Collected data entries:
◇ ◇ ◇ ◇ ◇

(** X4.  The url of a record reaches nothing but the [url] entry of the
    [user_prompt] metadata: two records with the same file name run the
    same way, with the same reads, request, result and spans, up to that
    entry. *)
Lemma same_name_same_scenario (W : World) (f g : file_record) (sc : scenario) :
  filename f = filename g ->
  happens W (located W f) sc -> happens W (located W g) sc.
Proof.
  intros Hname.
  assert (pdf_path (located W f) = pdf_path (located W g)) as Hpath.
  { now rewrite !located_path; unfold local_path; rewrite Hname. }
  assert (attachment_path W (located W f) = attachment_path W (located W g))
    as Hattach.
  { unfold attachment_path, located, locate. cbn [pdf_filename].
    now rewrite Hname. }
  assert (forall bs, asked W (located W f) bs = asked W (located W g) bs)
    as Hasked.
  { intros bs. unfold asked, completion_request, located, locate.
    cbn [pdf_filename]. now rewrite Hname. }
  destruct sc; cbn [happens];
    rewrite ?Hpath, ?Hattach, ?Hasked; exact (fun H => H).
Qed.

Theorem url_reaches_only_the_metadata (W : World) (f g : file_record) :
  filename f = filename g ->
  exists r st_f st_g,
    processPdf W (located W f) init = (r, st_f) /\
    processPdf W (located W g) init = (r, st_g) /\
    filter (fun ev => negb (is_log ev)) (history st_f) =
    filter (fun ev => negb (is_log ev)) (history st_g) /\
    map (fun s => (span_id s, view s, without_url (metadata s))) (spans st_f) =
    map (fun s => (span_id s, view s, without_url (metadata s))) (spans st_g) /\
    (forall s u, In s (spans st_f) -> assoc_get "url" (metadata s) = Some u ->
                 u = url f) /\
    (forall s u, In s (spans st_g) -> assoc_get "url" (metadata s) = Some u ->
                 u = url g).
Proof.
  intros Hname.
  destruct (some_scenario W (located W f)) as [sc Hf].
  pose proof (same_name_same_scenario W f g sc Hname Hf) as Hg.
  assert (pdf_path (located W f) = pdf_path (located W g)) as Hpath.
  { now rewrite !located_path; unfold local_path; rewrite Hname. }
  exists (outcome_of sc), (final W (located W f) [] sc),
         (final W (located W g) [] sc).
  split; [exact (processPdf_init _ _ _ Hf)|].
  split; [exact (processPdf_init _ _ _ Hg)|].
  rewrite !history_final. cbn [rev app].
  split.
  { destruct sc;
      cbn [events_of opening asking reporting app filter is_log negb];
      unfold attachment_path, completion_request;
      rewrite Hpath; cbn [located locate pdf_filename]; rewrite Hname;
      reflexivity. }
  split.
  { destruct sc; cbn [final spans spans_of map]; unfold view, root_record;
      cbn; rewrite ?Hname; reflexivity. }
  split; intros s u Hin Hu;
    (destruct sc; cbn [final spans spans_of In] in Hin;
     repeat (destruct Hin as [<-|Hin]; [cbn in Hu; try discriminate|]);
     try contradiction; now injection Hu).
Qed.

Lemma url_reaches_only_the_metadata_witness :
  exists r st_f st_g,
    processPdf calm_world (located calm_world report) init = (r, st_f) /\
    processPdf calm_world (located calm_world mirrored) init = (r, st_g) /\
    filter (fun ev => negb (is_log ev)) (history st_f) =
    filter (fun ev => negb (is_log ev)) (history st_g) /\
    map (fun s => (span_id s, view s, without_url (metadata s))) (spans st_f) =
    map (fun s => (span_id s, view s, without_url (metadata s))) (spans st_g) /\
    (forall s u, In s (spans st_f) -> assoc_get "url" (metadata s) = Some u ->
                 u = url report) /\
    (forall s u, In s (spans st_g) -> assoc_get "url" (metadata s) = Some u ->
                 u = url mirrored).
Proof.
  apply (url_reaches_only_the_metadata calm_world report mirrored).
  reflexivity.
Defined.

◇ ◇ ◇ ◇ ◇

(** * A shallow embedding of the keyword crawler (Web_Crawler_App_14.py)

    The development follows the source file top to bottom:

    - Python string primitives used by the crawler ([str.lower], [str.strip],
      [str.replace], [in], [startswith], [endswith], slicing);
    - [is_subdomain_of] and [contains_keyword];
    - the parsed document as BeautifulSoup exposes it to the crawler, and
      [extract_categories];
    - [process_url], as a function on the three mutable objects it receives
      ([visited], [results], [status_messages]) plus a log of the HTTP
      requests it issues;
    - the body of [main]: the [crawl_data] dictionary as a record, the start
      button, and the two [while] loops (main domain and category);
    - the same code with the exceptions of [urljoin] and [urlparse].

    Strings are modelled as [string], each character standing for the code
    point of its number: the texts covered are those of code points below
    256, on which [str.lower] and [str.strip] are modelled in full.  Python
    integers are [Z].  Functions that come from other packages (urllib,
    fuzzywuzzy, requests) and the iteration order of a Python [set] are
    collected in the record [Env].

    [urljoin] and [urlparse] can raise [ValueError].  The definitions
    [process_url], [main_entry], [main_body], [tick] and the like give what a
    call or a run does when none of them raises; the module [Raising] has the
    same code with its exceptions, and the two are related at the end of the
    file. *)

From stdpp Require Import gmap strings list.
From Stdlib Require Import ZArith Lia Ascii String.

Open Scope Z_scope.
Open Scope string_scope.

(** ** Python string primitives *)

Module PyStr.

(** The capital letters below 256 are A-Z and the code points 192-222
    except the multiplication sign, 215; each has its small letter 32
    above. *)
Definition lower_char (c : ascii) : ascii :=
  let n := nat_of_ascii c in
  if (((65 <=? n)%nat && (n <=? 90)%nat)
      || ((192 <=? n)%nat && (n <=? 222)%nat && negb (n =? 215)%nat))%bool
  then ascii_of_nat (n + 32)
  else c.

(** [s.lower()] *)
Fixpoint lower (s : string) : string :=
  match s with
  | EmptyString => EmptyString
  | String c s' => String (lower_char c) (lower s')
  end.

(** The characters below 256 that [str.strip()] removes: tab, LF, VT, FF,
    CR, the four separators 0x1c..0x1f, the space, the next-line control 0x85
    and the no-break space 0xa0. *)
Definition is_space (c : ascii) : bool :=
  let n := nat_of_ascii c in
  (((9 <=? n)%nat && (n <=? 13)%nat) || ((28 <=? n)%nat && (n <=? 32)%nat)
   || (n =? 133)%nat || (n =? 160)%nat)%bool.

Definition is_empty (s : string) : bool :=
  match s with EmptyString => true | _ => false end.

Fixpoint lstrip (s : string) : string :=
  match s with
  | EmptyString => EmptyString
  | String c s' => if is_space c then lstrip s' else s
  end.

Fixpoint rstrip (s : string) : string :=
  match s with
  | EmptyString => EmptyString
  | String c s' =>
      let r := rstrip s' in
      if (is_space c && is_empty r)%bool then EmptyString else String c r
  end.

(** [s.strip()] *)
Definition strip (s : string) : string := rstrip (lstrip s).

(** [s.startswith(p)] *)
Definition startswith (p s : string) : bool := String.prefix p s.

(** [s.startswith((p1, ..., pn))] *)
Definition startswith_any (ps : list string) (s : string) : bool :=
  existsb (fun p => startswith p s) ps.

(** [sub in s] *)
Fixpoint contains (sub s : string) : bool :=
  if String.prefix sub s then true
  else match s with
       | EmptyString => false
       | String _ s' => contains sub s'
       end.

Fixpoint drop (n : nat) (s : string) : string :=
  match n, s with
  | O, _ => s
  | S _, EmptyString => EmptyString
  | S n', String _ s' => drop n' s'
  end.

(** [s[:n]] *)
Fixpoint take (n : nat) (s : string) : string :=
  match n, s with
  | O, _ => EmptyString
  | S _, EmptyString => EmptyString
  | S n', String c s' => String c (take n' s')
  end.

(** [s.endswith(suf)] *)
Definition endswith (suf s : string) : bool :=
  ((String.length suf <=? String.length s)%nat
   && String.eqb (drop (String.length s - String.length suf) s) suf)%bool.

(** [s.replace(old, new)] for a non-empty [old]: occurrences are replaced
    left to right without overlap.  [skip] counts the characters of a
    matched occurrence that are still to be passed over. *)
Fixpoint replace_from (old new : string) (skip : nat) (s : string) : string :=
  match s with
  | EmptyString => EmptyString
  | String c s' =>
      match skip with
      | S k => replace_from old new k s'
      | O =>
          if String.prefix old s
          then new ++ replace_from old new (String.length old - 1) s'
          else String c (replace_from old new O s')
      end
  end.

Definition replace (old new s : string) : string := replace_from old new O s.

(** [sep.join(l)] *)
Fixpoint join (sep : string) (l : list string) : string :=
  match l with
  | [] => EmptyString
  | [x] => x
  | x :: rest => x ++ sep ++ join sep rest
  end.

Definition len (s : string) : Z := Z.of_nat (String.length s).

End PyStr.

◇ ◇ ◇ ◇ ◇

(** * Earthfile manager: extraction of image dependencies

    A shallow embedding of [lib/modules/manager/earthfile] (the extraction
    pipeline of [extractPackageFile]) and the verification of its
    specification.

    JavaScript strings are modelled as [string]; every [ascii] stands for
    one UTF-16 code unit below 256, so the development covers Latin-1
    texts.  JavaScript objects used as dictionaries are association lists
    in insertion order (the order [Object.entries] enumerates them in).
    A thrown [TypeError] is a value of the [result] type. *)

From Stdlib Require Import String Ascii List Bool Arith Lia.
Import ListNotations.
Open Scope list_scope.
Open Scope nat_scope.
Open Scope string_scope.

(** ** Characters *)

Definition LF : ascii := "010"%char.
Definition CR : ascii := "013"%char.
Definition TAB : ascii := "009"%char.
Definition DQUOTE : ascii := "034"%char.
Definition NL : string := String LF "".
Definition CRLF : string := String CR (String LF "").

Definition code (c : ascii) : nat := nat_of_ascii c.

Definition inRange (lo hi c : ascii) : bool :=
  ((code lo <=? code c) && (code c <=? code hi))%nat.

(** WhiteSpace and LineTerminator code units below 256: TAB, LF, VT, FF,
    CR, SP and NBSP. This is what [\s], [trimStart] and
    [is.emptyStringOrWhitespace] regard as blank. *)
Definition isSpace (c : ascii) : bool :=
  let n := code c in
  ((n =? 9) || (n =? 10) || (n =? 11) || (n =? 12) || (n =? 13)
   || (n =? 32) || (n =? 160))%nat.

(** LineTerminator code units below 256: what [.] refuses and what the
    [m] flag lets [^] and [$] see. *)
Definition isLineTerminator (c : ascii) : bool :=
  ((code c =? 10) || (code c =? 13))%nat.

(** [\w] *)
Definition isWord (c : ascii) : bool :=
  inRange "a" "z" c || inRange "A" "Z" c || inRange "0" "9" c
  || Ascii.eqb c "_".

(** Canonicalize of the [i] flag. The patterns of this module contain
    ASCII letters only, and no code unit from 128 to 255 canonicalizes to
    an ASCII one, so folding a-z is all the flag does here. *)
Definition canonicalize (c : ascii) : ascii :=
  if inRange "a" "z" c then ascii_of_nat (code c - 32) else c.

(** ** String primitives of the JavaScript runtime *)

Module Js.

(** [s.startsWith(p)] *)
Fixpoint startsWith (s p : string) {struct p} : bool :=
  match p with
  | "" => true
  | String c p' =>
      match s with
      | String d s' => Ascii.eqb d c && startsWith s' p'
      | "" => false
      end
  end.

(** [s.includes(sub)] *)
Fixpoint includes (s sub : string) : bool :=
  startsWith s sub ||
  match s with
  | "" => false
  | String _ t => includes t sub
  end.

◇ ◇ ◇ ◇ ◇

Exercise requirements ▸
Which lines in the entries above contain "lstrip"? Pull each of them out.

Reply ▸
Fixpoint lstrip (s : string) : string :=
  | String c s' => if is_space c then lstrip s' else s
Definition strip (s : string) : string := rstrip (lstrip s).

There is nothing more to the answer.